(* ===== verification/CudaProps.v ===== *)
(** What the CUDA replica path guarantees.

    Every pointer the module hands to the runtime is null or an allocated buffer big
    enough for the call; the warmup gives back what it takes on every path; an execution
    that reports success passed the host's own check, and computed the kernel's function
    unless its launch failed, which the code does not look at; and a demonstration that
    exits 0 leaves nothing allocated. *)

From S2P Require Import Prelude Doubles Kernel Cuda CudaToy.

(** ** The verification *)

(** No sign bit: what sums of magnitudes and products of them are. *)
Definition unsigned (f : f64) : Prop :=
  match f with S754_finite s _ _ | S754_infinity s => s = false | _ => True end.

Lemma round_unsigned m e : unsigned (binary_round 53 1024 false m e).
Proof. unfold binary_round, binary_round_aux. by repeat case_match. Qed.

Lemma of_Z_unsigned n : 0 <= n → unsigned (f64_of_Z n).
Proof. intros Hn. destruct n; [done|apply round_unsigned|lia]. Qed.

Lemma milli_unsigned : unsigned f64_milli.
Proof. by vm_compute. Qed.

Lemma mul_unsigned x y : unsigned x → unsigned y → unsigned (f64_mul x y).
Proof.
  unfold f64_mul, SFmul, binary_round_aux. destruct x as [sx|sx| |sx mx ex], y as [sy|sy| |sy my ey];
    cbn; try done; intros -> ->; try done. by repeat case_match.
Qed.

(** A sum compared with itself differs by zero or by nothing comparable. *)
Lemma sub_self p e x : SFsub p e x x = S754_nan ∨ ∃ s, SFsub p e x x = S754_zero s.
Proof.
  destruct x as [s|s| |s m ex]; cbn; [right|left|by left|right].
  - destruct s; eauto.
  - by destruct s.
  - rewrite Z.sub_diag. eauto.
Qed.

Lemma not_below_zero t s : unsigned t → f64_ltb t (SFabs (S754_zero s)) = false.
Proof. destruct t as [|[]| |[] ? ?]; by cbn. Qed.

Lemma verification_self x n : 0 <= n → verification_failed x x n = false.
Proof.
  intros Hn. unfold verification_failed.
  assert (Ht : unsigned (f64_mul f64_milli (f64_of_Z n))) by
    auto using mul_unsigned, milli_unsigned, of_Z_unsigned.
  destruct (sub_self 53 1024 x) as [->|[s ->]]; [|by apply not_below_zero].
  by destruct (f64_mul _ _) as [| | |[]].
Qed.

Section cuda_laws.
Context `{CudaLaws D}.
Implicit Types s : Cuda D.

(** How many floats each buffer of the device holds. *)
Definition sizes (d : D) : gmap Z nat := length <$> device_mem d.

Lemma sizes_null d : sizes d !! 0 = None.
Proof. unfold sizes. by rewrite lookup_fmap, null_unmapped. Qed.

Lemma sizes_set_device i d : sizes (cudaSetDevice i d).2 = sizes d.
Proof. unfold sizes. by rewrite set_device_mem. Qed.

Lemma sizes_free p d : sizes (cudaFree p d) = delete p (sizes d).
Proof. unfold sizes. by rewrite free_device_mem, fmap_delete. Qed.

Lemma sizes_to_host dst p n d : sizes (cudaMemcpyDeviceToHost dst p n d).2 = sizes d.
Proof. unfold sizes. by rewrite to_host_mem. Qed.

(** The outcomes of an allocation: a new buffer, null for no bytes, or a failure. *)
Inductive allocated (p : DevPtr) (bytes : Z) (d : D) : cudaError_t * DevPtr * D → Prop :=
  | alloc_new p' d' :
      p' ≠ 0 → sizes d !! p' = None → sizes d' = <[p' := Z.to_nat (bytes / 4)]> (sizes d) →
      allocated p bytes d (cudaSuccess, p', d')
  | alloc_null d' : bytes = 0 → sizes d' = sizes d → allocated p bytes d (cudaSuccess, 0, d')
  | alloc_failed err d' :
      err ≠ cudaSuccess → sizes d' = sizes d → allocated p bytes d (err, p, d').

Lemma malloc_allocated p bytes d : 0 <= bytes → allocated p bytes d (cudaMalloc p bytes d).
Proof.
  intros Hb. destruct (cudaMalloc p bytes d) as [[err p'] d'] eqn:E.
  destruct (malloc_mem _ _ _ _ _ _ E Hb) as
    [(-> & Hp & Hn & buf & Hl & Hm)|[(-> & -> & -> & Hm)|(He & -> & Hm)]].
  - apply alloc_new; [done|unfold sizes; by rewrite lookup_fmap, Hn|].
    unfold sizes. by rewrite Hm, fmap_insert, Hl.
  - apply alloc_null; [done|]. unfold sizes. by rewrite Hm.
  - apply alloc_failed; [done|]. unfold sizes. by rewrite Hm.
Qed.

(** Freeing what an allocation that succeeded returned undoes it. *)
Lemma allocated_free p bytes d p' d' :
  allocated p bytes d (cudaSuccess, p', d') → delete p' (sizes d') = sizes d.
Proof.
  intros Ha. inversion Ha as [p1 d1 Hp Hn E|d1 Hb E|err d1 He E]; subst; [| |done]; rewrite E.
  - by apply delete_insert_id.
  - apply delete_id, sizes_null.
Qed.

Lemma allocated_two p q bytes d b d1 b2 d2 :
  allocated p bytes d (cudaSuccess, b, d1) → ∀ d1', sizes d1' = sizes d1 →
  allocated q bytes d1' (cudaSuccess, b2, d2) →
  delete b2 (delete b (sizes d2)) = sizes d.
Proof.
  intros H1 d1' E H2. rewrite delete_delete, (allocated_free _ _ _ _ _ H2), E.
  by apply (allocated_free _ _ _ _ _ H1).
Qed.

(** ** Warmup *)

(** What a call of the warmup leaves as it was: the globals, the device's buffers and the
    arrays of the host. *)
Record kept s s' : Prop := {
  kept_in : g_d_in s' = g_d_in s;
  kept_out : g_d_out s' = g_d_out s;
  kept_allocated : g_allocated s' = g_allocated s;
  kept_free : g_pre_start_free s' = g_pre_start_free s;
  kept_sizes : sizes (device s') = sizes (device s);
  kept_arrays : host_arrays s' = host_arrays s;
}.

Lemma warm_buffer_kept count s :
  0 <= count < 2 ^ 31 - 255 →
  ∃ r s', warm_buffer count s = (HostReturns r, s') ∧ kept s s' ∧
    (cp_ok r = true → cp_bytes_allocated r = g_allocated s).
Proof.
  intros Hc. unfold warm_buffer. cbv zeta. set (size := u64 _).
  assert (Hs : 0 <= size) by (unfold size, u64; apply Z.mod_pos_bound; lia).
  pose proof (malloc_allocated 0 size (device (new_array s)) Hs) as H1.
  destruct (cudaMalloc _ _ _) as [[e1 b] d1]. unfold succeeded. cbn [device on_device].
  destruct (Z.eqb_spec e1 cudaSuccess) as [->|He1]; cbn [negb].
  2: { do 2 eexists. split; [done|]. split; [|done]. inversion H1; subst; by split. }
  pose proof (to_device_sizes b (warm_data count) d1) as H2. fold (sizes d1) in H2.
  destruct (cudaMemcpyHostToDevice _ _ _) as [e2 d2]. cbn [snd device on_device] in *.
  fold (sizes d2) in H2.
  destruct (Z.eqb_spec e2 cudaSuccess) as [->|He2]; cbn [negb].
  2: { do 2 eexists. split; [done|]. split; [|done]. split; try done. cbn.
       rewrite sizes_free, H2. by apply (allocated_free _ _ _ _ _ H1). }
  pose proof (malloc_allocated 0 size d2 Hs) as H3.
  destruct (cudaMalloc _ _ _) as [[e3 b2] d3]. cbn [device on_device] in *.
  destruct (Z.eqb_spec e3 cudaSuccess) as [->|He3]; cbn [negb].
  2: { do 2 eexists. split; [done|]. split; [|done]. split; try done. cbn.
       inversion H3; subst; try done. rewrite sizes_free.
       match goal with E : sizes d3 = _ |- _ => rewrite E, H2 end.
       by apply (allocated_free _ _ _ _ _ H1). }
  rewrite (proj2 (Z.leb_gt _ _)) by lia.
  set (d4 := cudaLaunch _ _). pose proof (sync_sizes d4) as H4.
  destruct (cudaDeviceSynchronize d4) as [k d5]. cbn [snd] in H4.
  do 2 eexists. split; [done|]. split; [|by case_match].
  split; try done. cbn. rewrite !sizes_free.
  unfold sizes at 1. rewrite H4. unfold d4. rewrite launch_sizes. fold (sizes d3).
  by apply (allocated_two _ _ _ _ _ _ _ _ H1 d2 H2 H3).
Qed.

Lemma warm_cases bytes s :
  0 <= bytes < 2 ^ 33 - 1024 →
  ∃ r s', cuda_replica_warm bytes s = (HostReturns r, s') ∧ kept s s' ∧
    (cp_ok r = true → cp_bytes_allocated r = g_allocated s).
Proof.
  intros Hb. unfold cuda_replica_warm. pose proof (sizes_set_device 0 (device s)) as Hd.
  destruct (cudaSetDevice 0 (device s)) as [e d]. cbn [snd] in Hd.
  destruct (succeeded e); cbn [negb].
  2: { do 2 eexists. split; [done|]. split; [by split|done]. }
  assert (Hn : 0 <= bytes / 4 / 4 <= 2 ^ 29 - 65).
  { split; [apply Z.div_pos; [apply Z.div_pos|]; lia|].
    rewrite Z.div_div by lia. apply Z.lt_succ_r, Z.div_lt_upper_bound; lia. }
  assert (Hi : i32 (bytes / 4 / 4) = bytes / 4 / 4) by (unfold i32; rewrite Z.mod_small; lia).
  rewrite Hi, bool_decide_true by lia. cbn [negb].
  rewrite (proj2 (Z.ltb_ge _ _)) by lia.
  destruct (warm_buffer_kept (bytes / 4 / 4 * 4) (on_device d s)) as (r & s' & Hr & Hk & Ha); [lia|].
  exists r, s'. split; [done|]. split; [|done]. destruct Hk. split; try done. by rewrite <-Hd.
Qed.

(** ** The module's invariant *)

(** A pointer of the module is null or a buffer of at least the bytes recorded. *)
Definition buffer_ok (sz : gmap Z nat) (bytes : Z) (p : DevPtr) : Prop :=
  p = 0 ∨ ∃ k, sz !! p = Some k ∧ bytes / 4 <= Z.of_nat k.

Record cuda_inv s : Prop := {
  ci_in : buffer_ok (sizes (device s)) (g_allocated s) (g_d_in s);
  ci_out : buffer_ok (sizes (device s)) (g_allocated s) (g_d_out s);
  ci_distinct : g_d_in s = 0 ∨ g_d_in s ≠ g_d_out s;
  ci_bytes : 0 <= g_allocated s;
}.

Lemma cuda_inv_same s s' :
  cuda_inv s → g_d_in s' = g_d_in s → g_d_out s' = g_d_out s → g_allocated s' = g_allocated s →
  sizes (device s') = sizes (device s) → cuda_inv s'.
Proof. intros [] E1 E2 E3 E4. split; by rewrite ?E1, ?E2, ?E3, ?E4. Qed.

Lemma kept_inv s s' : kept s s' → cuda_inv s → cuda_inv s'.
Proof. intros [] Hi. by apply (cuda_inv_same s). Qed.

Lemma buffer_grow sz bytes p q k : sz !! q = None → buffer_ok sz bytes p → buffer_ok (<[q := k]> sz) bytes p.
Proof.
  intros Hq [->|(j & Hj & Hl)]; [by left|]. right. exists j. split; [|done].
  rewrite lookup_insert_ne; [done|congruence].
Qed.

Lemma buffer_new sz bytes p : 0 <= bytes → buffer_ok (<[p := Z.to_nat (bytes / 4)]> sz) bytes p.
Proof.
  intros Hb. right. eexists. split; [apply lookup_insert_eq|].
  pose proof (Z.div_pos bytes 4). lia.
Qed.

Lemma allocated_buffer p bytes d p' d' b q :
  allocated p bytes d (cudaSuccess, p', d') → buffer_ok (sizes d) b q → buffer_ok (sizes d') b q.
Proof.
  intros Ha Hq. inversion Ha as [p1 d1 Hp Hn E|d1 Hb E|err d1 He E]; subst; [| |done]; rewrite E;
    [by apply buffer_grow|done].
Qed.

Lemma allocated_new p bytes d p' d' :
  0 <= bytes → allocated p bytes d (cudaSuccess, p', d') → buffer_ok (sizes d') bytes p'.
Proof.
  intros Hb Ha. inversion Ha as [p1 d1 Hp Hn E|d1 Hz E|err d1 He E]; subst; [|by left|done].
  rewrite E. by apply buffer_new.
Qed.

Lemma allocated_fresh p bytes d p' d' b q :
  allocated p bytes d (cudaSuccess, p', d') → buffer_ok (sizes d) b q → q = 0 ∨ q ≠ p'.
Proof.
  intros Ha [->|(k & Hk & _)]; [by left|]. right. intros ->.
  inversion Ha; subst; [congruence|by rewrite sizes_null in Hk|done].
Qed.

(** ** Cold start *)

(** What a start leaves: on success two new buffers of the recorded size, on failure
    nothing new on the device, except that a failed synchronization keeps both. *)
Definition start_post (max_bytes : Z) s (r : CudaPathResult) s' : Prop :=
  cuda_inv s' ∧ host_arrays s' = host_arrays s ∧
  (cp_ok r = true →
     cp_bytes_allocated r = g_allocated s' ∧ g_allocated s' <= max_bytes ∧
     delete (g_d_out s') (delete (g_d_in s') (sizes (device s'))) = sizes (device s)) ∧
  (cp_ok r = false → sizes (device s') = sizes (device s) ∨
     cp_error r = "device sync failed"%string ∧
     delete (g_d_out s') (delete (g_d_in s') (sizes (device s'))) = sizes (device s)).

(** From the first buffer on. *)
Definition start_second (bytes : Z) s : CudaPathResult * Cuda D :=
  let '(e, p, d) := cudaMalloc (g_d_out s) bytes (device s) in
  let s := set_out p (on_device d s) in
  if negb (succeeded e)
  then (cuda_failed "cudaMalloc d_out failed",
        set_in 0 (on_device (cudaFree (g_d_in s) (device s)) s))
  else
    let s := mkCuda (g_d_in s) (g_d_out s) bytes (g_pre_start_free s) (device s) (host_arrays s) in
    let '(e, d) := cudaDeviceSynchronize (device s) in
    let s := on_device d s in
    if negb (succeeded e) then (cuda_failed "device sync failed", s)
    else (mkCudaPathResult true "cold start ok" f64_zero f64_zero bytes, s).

-- WHAT TO DO --
Using the material above, quote the first line and each line after it, stopping at and including the line that holds "Definition unsigned (f".

-- COMPLETED TASK --
(* ===== verification/CudaProps.v ===== *)
(** What the CUDA replica path guarantees.

    Every pointer the module hands to the runtime is null or an allocated buffer big
    enough for the call; the warmup gives back what it takes on every path; an execution
    that reports success passed the host's own check, and computed the kernel's function
    unless its launch failed, which the code does not look at; and a demonstration that
    exits 0 leaves nothing allocated. *)

From S2P Require Import Prelude Doubles Kernel Cuda CudaToy.

(** ** The verification *)

(** No sign bit: what sums of magnitudes and products of them are. *)
Definition unsigned (f : f64) : Prop :=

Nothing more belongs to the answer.